Une start-up marocaine opérant dans la mobilité urbaine, par exemple, peut combiner le Business Model Canvas pour clarifier sa proposition de valeur, le PESTEL pour évaluer l’impact des réglementations locales et de la fiscalité, et le Blue Ocean Framework pour identifier des niches peu exploitées (mobilité électrique, livraison verte, intermodalité).
Les incubateurs comme LaStartupFactory ou Impact Lab utilisent déjà certains de ces outils, mais souvent de manière isolée. Le livre de Planellas et Muni invite à une approche intégrée, où les modèles s’enchaînent logiquement, offrant une cohérence décisionnelle plutôt qu’un assemblage d’outils à la mode.
Cette discipline de la réflexion stratégique est essentielle dans le contexte marocain, où la pérennité des jeunes entreprises dépend souvent de leur capacité à ajuster rapidement leurs hypothèses de marché tout en gardant une vision claire.
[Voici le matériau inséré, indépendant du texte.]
(** The body of [loadModule] on a load in flight.  Take a module of the
    registry for which nothing is going on and which has not used up its
    retries.  The body of [loadModule] starts its load: the registry
    function is invoked once and the name becomes pending on a new promise
    [p].  Then, whatever happens before [p] is settled, the body run for
    the name, with any condition, returns [p], and the registry function of
    the name has still been invoked exactly once. *)
Lemma loadModule_finds_the_load
  (name : string) (cs : list Call) (cond : Condition) (s : State) :
  name ∈ moduleMap →
  idle name s →
  ¬ exhausted name s →
  Forall (before_resolution (promises s)) cs →
  let p := promises s in
  let s1 := (loadModule name always s).2 in
  (loadModule name always s).1 = Normal (Await p)
  ∧ pendingLoads (this s1) !! name = Some p
  ∧ fetches name s1 = S (fetches name s)
  ∧ (loadModule name cond (run cs s1)).1 = Normal (Fut p)
  ∧ pendingLoads (this (loadModule name cond (run cs s1)).2) !! name = Some p
  ∧ fetches name (loadModule name cond (run cs s1)).2 = S (fetches name s).
Proof.
  intros Hreg (Hl & Hp & Hfr) Hex Hcs p s1. subst s1.
  rewrite (loadModule_starts name s Hl Hp Hex Hreg). cbn [fst snd].
  match goal with |- context [run cs ?s0] => set (s1 := s0) end.
  assert (fetches name s1 = S (fetches name s)) as Hfetch.
  { unfold fetches, s1. cbn. rewrite filter_app, length_app.
    rewrite (filter_cons_True _ name []) by done. cbn. lia. }
  assert (in_flight name p s1) as Hin.
  { split; [done|]. split; [by cbn; rewrite lookup_insert_eq|].
    cbn in *. rewrite filter_app, fmap_app, Hfr.
    rewrite (filter_cons_True _ _ []) by done. cbn. by apply Forall_singleton. }
  destruct (run_keeps_in_flight cs name p s1 Hcs Hin) as [Hin' Hf'].
  split; [done|]. split; [by cbn; rewrite lookup_insert_eq|]. split; [done|].
  rewrite (loadModule_in_flight name p cond _ Hin'). cbn. split; [done|].
  split; [by destruct Hin' as (_ & ? & _)|].
  unfold fetches in *. cbn. congruence.
Qed.

(** *** A module that has given up *)

Lemma given_up_status name (s s' : State) :
  status name s' = status name s → given_up name s → given_up name s'.
Proof.
  intros [= Hl Hp Hf Hr _ _] ([Hfail Hmax] & Hlo & Hpe).
  split; [split|split]; try congruence.
  - apply (bool_decide_unpack _). rewrite Hf. by apply bool_decide_pack.
  - unfold retries_of in *. by rewrite Hr.
Qed.
Lemma engine_grid_preferred_witness :
  exists b,
    Page.boardState
      (fst (Page.handleMoveSubmit
              (sample_env (Return sample_reply) (Some engine_board) (Throw TypeError))
              "Q16" (sample_state (Some (sample_board 6.5%float))))) = Some b /\
    BoardState.board b = KataGoBoardState.board engine_board /\
    carried_over sample_game (Some (sample_board 6.5%float)) b.
Proof.
  pose (env := sample_env (Return sample_reply) (Some engine_board) (Throw TypeError)).
  pose (st := sample_state (Some (sample_board 6.5%float))).
  assert (Hgame : Page.game st = Some sample_game) by reflexivity.
  assert (Hidle : Page.isSubmitting st = false) by reflexivity.
  assert (Hcoord : "Q16" <> "") by discriminate.
  assert (Hs : Page.me_submitMove env = Return sample_reply) by reflexivity.
  destruct (engine_grid_preferred env "Q16" st sample_game sample_reply
              Hgame Hidle Hcoord Hs) as [Hengine _].
  assert (He : Page.me_getKataGoBoardState env = Return (Some engine_board)) by reflexivity.
  assert (Hb : KataGoBoardState.board engine_board <> []) by (vm_compute; discriminate).
  destruct (Hengine engine_board He Hb) as (b & Hst & _ & Hgrid & _ & Hprev).
  exists b. split; [exact Hst |]. split; [exact Hgrid |].
  destruct (Hprev (sample_board 6.5%float) eq_refl) as (_ & _ & _ & _ & Hcarried).
  apply Hcarried; [left | left | left | right]; reflexivity.
Defined.

(** ** The theorems at sample inputs *)

Lemma llmShouldMoveFirst_spec_witness :
  Page.llmShouldMoveFirst (sample_config 0 "W") = true /\
  Page.llmShouldMoveFirst (sample_config 2 "B") = true /\
  Page.llmShouldMoveFirst (sample_config 0 "B") = false /\
  Page.llmShouldMoveFirst (sample_config 2 "W") = false.
Proof.
  destruct (llmShouldMoveFirst_spec (sample_config 0 "W")) as (_ & HW0 & _).
  destruct (llmShouldMoveFirst_spec (sample_config 2 "B")) as (_ & _ & HB2 & _).
  destruct (llmShouldMoveFirst_spec (sample_config 0 "B")) as (_ & _ & _ & HB0 & _).
  destruct (llmShouldMoveFirst_spec (sample_config 2 "W")) as (_ & _ & _ & _ & HW2).
  split; [apply HW0; reflexivity |].
  split; [apply HB2; reflexivity |].
  split; [apply HB0; reflexivity | apply HW2; reflexivity].
Defined.

Lemma getKataGoBoardState_never_throws_witness :
  Api.getKataGoBoardState "http://localhost:3001" (fun _ => Api.TimedOut) = Return None /\
  Api.getKataGoBoardState "http://localhost:3001" (fun _ => Api.Responded server_error) =
    Return None /\
  Api.getKataGoBoardState "http://localhost:3001"
    (fun _ => Api.Responded (engine_reply (Obj [("board", Arr [])]))) = Return None.
Proof.
  split; [| split].
  - apply (getKataGoBoardState_never_throws "http://localhost:3001" (fun _ => Api.TimedOut)).
    reflexivity.
  - destruct (getKataGoBoardState_never_throws "http://localhost:3001"
                (fun _ => Api.Responded server_error)) as (_ & _ & _ & _ & H & _).
    destruct (H server_error eq_refl) as (Hstatus & _).
    apply Hstatus. reflexivity.
  - destruct (getKataGoBoardState_never_throws "http://localhost:3001"
                (fun _ => Api.Responded (engine_reply (Obj [("board", Arr [])]))))
      as (_ & _ & _ & _ & H & _).
    destruct (H (engine_reply (Obj [("board", Arr [])])) eq_refl) as (_ & _ & Hdata).
    destruct (Hdata _ eq_refl) as [_ Hresult].
    destruct (Hresult _ eq_refl) as [_ Hboard].
    apply (Hboard (Arr []) eq_refl). intros rows [= <-]. reflexivity.
Defined.


Lemma in_flight_submission_is_noop_witness :
  Page.isSubmitting busy_state = true /\
  Page.handleMoveSubmit
    (sample_env (Return sample_reply) (Some engine_board) (Throw TypeError))
    "D4" busy_state = (busy_state, Return tt).
Proof.
  split; [reflexivity |].
  apply (in_flight_submission_is_noop _ "D4" busy_state). reflexivity.
Defined.
(** C8 at a successful insertion and a successful extraction. *)
Lemma frame_conditions_witness :
  m_buffer_tail (mkCircularBuffer 1 4 3 0 (Some [1; 2; 3; 0]) 3)
  = m_buffer_tail two_of_four /\
  m_buffer_head (mkCircularBuffer 1 4 2 1 (Some [1; 2; 0; 0]) 1)
  = m_buffer_head two_of_four /\
  m_buffer (mkCircularBuffer 1 4 2 1 (Some [1; 2; 0; 0]) 1)
  = m_buffer two_of_four.
Proof.
  pose proof (frame_conditions (UT := uint8_t) two_of_four [3] 1 true
                (mkCircularBuffer 1 4 3 0 (Some [1; 2; 3; 0]) 3)
                1 true [1]
                (mkCircularBuffer 1 4 2 1 (Some [1; 2; 0; 0]) 1))
    as [Hi He].
  split.
  - apply Hi. reflexivity.
  - apply He. reflexivity.
Defined.

(** C9 at an empty source with a destination that holds units, and at
    the full source whose head equals its tail. *)
Lemma transfer_head_eq_tail_witness :
  (copy_assign two_of_four none_of_four = Ok two_of_four /\
   copy_construct none_of_four = Ok default_members) /\
  (copy_assign none_of_four full_of_four = Ok none_of_four /\
   copy_construct full_of_four = Ok default_members).
Proof.
  split.
  - apply (transfer_head_eq_tail (UT := uint8_t) two_of_four none_of_four).
    reflexivity.
  - apply (transfer_head_eq_tail (UT := uint8_t) none_of_four full_of_four).
    reflexivity.
Defined.

(** * Further properties of the buffer *)

Section Further.

Context {Unit : Type} {UT : UnitType Unit}.

Implicit Types (s this source : CircularBuffer (Unit := Unit)).
Implicit Types (l us data q out outs : list Unit).

(** ** For every unit type *)

(** X1.  In every state reached from the constructor by calls of
    [insert_units] and [extract_units], [used_space()] and [free_space()]
    lie between 0 and the capacity. *)
Theorem used_space_within_capacity : forall s,
    reachable s ->
    0 <= used_space s <= m_unit_count s /\
    0 <= free_space s <= m_unit_count s.
Proof.
  intros s [q Hh]. apply history_cursors in Hh.
  destruct Hh as [_ Hc]. unfold cursors_ok in Hc.
  unfold used_space, free_space. lia.
Qed.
L’enseignement pour les dirigeants : penser avant d’imiter
En filigrane, Strategic Decisions dénonce une dérive du management contemporain : la fascination pour les modèles au détriment du raisonnement. Trop d’organisations adoptent la dernière méthode en vogue Lean Startup, OKR, Agile sans se demander si elle correspond à leur stade de développement ou à leur culture interne.
Les auteurs appellent à réhabiliter la pensée critique en stratégie : comprendre pourquoi un modèle fonctionne, dans quel contexte il est né, et comment il doit être adapté. Pour les entrepreneurs africains, cette posture intellectuelle est un avantage compétitif. Elle permet d’assimiler les meilleures pratiques internationales tout en les ajustant à la réalité locale un principe que le HCP, la CGEM et plusieurs accélérateurs marocains tentent désormais d’institutionnaliser.
Un manuel de rigueur dans un monde de vitesse
Strategic Decisions n’est pas un simple guide de management ; c’est un plaidoyer pour la rigueur intellectuelle au service de l’action. À l’heure où la rapidité d’exécution est glorifiée, Planellas et Muni rappellent que la vitesse n’a de valeur que si elle repose sur la clarté du raisonnement.
Pour les dirigeants marocains et africains, c’est une invitation à ralentir pour mieux décider à faire de la stratégie un processus vivant, nourri par la réflexion, le débat et l’apprentissage collectif.